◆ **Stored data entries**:
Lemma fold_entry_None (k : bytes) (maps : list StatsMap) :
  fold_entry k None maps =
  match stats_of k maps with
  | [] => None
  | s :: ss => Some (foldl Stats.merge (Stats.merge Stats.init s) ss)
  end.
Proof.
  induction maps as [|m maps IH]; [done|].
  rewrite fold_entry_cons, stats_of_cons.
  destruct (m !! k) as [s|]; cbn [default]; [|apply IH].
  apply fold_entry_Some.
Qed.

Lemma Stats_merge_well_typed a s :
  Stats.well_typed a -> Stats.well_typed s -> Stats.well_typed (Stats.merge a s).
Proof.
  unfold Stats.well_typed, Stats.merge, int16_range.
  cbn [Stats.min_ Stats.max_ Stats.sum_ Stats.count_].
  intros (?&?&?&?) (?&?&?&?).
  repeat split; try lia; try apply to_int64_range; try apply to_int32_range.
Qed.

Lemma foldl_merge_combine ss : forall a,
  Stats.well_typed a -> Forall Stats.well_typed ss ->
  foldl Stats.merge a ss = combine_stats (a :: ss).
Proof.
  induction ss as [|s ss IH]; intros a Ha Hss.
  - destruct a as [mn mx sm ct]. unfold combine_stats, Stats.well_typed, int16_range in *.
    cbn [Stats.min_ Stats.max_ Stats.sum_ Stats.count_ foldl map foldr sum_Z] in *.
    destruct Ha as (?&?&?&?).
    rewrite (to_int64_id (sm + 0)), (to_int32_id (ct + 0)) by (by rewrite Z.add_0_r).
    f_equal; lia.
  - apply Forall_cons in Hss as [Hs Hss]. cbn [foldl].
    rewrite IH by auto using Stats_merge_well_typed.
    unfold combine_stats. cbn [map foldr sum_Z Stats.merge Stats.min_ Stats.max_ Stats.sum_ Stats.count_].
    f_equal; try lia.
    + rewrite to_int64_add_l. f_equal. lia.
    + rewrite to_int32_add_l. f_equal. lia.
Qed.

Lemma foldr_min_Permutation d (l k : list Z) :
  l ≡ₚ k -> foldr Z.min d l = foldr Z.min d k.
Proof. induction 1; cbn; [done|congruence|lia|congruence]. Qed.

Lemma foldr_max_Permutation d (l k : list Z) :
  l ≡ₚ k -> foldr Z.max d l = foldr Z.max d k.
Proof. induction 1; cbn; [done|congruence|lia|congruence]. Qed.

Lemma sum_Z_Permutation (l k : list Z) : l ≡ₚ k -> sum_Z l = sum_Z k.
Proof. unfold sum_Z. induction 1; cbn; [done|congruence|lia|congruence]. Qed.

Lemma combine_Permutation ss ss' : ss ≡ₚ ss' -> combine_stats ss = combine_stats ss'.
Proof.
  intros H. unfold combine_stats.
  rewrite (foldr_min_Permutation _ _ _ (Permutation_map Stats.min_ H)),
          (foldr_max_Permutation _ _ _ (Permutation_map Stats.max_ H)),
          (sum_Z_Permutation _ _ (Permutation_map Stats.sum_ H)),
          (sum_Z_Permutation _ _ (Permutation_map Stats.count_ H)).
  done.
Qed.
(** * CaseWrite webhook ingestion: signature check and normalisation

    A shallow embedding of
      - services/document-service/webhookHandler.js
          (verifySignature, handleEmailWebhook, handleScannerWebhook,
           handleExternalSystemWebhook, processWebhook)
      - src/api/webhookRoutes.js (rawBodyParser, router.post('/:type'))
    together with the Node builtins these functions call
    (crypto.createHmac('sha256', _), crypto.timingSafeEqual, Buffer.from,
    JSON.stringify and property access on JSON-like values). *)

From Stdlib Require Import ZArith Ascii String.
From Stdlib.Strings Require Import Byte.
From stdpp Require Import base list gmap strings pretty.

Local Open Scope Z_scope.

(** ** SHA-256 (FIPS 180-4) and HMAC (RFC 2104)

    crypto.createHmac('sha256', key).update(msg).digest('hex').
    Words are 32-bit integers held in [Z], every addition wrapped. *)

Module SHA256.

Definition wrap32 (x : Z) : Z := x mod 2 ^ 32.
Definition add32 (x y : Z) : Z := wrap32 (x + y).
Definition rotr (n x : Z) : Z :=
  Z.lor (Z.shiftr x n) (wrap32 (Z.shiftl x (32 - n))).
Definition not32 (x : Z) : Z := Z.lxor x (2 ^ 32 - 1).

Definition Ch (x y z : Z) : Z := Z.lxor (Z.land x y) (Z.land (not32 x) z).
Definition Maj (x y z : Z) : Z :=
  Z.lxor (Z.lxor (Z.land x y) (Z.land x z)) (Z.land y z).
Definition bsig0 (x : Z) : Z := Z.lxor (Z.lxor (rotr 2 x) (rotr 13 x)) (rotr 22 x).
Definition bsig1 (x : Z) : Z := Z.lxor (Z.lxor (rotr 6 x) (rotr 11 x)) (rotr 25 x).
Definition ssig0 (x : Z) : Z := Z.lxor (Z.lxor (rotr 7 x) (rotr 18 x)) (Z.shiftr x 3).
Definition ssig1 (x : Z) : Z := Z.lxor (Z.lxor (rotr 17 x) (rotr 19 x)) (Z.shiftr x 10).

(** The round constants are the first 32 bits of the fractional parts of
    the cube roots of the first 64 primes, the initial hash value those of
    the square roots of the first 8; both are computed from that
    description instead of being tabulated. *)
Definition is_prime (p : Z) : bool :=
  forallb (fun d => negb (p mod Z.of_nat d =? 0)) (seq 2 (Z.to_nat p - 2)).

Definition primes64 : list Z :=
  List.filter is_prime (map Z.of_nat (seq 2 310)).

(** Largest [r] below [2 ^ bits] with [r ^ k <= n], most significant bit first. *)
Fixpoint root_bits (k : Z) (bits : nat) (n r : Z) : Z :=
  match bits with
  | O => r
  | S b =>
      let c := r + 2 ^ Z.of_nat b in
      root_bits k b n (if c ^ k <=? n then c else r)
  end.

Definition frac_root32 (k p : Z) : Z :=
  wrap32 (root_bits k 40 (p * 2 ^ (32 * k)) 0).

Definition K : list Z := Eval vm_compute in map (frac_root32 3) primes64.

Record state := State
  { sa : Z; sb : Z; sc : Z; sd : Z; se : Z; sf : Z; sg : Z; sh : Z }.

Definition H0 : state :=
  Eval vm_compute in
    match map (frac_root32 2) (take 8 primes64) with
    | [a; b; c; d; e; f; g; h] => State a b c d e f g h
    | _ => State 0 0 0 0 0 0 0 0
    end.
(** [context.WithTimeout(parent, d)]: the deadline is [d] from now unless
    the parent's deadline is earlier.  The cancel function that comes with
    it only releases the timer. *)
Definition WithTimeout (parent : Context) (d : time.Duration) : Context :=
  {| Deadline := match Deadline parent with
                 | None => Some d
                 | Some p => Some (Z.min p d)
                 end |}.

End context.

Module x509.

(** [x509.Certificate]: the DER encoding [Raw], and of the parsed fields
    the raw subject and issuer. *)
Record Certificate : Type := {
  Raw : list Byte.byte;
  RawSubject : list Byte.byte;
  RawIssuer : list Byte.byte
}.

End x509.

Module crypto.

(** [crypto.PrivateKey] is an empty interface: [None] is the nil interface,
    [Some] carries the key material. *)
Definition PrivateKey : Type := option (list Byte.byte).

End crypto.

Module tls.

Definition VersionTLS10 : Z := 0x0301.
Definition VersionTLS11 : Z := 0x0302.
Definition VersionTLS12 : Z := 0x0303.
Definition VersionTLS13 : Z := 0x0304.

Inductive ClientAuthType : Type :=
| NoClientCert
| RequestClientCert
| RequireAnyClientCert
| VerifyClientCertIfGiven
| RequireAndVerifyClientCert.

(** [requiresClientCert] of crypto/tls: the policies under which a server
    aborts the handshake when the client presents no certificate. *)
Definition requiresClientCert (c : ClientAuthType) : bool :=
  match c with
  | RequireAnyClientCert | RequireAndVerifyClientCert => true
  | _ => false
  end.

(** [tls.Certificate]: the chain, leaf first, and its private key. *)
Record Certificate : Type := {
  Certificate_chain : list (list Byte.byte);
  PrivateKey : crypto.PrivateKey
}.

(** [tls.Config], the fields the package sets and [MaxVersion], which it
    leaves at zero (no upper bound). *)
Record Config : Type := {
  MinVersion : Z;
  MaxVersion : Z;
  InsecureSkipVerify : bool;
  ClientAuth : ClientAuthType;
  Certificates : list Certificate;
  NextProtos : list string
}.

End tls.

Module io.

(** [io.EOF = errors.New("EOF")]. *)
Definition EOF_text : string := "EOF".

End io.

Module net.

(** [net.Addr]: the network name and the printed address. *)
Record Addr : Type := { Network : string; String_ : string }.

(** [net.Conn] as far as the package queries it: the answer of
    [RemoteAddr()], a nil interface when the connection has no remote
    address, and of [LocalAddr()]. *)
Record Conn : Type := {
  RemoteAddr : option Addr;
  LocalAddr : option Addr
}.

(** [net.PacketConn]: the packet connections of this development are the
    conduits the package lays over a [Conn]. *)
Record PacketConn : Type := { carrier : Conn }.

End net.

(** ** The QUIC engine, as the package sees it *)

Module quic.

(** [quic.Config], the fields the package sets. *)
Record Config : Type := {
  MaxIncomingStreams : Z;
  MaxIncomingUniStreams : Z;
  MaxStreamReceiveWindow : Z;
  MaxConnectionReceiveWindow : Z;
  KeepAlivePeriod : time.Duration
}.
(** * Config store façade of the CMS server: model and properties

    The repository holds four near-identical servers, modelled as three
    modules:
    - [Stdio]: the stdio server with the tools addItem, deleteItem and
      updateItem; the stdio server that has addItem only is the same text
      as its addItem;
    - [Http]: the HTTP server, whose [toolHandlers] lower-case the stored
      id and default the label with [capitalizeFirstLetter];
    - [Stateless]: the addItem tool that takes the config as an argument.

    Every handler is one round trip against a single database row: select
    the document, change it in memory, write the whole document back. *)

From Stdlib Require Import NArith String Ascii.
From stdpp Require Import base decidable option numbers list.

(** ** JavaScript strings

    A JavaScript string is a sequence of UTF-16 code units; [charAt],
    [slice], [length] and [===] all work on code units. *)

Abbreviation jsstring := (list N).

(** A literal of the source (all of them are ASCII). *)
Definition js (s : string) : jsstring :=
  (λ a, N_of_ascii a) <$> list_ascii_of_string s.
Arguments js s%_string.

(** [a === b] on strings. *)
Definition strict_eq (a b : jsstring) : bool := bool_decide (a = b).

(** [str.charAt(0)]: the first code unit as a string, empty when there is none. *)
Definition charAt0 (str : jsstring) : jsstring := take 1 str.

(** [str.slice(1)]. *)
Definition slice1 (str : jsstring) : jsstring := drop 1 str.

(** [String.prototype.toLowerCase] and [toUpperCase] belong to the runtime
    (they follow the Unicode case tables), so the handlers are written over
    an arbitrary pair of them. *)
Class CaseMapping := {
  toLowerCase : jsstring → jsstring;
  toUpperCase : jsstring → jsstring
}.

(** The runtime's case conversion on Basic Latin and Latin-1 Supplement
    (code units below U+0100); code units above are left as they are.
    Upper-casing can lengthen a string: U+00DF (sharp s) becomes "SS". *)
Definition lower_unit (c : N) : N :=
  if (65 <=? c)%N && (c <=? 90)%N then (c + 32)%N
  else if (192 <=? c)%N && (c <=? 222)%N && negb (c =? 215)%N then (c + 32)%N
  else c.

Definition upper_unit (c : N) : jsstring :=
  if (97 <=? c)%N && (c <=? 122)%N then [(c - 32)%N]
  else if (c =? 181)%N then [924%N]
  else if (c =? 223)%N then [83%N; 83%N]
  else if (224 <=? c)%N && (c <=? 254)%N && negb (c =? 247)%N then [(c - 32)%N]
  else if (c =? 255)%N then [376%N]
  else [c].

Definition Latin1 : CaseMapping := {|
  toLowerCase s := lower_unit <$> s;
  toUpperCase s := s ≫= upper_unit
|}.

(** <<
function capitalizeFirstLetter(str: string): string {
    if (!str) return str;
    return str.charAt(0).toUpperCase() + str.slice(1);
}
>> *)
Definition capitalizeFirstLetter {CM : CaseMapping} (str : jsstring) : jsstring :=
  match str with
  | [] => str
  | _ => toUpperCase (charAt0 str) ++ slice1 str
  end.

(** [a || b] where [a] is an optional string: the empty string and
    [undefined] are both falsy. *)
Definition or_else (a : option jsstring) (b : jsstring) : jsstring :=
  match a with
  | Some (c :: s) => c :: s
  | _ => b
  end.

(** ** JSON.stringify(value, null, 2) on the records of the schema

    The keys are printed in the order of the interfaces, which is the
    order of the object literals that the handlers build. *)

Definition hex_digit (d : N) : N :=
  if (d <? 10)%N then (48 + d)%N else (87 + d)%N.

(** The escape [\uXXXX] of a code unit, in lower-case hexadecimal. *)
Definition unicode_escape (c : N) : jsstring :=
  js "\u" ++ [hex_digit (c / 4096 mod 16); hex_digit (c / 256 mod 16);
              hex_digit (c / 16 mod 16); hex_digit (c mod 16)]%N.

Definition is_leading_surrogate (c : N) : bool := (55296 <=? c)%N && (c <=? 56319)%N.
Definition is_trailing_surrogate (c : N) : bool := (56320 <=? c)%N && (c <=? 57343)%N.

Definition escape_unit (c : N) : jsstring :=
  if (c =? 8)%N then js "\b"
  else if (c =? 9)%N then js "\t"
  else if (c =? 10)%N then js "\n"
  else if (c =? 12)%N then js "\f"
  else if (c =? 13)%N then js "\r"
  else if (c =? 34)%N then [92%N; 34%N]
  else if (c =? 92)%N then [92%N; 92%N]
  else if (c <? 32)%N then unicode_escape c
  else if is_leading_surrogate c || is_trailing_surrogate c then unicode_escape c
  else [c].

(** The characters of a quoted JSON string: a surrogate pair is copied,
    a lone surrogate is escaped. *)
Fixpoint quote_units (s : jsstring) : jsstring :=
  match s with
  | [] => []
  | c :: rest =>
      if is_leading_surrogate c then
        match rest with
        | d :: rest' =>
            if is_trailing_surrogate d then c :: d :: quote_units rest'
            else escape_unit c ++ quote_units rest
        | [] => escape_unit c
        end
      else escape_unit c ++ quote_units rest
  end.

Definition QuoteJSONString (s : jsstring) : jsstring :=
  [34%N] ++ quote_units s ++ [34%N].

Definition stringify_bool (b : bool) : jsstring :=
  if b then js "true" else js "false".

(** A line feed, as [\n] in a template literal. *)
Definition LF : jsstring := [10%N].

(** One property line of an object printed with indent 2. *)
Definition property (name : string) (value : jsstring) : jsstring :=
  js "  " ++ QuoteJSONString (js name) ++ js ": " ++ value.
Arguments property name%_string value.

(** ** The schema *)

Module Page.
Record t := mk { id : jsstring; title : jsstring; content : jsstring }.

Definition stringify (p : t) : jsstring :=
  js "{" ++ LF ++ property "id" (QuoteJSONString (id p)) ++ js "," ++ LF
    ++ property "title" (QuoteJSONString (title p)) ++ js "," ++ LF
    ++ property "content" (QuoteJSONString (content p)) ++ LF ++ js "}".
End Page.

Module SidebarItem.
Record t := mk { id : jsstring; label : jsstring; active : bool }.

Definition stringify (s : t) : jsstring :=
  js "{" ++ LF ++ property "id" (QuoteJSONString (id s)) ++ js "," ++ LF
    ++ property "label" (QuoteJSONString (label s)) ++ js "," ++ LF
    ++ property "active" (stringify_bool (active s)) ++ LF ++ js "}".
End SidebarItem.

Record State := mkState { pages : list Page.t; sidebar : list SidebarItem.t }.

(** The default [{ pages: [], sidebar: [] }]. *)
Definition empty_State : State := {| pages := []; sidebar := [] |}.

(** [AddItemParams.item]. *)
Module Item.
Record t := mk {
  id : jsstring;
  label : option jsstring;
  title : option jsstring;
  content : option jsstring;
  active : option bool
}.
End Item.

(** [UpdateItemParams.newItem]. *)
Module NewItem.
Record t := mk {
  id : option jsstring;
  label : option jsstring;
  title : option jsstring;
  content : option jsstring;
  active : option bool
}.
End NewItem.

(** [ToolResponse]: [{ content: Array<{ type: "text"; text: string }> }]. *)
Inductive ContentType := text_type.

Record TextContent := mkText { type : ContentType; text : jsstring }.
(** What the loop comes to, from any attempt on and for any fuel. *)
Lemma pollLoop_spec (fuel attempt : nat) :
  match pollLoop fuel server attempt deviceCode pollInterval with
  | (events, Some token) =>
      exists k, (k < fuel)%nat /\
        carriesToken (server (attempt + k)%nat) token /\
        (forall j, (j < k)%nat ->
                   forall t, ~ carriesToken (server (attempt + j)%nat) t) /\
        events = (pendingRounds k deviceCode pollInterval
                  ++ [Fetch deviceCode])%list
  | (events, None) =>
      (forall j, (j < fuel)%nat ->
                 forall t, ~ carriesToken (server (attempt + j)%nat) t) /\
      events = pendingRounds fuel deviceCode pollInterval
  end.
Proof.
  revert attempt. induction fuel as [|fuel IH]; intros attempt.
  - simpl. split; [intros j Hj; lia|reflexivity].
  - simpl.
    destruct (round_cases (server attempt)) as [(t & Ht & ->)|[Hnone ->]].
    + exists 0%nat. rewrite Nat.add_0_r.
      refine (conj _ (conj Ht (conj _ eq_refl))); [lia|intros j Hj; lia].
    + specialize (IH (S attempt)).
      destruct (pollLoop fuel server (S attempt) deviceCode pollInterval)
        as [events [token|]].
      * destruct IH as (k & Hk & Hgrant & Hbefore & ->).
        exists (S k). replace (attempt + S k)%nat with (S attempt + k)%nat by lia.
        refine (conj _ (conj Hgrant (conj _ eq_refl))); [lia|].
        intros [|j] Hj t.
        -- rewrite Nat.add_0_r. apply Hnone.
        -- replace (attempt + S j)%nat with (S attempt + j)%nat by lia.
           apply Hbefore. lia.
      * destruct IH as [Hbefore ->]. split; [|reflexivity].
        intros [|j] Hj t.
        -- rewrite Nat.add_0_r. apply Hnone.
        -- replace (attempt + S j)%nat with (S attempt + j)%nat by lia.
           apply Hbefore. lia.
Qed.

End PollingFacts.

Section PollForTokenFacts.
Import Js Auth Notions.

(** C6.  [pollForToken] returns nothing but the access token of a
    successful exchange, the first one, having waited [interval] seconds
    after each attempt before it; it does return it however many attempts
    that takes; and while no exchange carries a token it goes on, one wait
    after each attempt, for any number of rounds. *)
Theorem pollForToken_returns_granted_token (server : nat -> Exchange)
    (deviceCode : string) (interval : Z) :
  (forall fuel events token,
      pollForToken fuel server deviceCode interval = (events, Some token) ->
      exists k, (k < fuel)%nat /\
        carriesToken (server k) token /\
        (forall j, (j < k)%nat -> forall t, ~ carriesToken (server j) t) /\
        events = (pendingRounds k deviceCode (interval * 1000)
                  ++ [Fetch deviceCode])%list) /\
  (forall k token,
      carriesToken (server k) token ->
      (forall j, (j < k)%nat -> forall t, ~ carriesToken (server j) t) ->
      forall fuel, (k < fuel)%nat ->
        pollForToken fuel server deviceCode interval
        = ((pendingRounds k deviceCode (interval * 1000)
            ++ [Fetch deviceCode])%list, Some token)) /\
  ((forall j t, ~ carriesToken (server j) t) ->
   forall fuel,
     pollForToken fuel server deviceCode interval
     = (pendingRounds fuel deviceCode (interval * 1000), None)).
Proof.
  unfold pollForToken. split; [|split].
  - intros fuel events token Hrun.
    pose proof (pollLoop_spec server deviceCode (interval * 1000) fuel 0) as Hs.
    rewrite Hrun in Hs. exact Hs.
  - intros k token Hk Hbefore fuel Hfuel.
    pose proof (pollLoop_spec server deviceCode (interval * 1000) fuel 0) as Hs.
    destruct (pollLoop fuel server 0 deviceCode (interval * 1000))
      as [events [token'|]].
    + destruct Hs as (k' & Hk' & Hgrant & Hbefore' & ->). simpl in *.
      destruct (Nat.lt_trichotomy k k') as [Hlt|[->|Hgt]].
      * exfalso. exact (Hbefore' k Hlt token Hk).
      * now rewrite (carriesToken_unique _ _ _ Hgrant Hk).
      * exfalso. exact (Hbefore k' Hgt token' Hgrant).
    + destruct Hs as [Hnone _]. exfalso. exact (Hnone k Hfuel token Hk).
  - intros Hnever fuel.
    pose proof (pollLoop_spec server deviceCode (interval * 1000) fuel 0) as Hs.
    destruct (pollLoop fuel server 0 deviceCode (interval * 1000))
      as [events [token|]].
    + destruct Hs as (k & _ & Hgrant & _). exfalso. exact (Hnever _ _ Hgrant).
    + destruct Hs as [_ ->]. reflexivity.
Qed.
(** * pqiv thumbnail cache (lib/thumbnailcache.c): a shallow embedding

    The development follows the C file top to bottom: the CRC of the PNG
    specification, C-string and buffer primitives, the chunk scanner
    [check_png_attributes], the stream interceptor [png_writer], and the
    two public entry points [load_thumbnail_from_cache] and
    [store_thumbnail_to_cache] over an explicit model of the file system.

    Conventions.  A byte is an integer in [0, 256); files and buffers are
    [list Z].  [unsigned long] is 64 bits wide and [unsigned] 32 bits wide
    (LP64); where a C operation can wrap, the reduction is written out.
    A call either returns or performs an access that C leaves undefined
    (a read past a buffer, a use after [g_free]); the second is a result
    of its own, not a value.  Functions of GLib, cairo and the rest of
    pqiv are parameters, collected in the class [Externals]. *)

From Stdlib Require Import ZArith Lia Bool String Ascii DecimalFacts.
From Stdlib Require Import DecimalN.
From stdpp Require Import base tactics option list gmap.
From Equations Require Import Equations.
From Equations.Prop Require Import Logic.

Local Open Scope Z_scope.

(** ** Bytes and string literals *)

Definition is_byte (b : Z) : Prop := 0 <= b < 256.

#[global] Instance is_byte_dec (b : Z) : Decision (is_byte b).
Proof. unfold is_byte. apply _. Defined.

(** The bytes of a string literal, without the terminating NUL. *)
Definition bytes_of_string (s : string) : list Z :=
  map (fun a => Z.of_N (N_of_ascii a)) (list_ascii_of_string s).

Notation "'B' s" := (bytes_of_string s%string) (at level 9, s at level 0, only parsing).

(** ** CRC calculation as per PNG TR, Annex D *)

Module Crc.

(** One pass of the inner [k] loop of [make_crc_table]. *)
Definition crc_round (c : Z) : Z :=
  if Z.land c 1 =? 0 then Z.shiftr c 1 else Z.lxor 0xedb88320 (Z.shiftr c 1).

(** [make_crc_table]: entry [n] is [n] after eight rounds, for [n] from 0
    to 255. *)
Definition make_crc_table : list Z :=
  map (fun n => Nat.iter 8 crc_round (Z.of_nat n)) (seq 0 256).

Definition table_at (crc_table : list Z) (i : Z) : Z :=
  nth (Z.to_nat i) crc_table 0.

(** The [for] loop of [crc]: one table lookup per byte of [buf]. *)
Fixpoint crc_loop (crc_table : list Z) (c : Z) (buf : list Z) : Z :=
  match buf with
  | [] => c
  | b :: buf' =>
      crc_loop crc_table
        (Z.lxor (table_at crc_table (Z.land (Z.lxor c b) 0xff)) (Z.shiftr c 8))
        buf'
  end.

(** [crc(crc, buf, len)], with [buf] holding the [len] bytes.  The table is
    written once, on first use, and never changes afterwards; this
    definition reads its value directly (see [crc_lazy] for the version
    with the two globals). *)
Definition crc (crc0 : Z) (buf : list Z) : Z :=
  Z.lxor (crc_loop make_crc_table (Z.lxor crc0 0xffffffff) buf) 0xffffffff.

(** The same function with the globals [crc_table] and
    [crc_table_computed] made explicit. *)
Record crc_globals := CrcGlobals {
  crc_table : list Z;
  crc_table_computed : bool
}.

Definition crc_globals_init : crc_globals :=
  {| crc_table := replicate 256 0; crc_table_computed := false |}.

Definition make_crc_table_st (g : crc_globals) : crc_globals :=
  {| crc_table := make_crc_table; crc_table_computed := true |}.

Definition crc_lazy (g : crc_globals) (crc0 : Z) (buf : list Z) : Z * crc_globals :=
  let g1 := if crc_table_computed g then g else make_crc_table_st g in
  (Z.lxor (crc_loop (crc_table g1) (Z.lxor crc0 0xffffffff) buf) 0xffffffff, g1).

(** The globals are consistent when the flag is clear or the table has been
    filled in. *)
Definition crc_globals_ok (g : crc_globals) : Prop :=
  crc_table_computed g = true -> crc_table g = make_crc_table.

◆ **EXERCISE PROMPT**:
Using the entries above, state the number of lines that include "false". Add nothing else.

◆ **SOLVED EXERCISE**:
3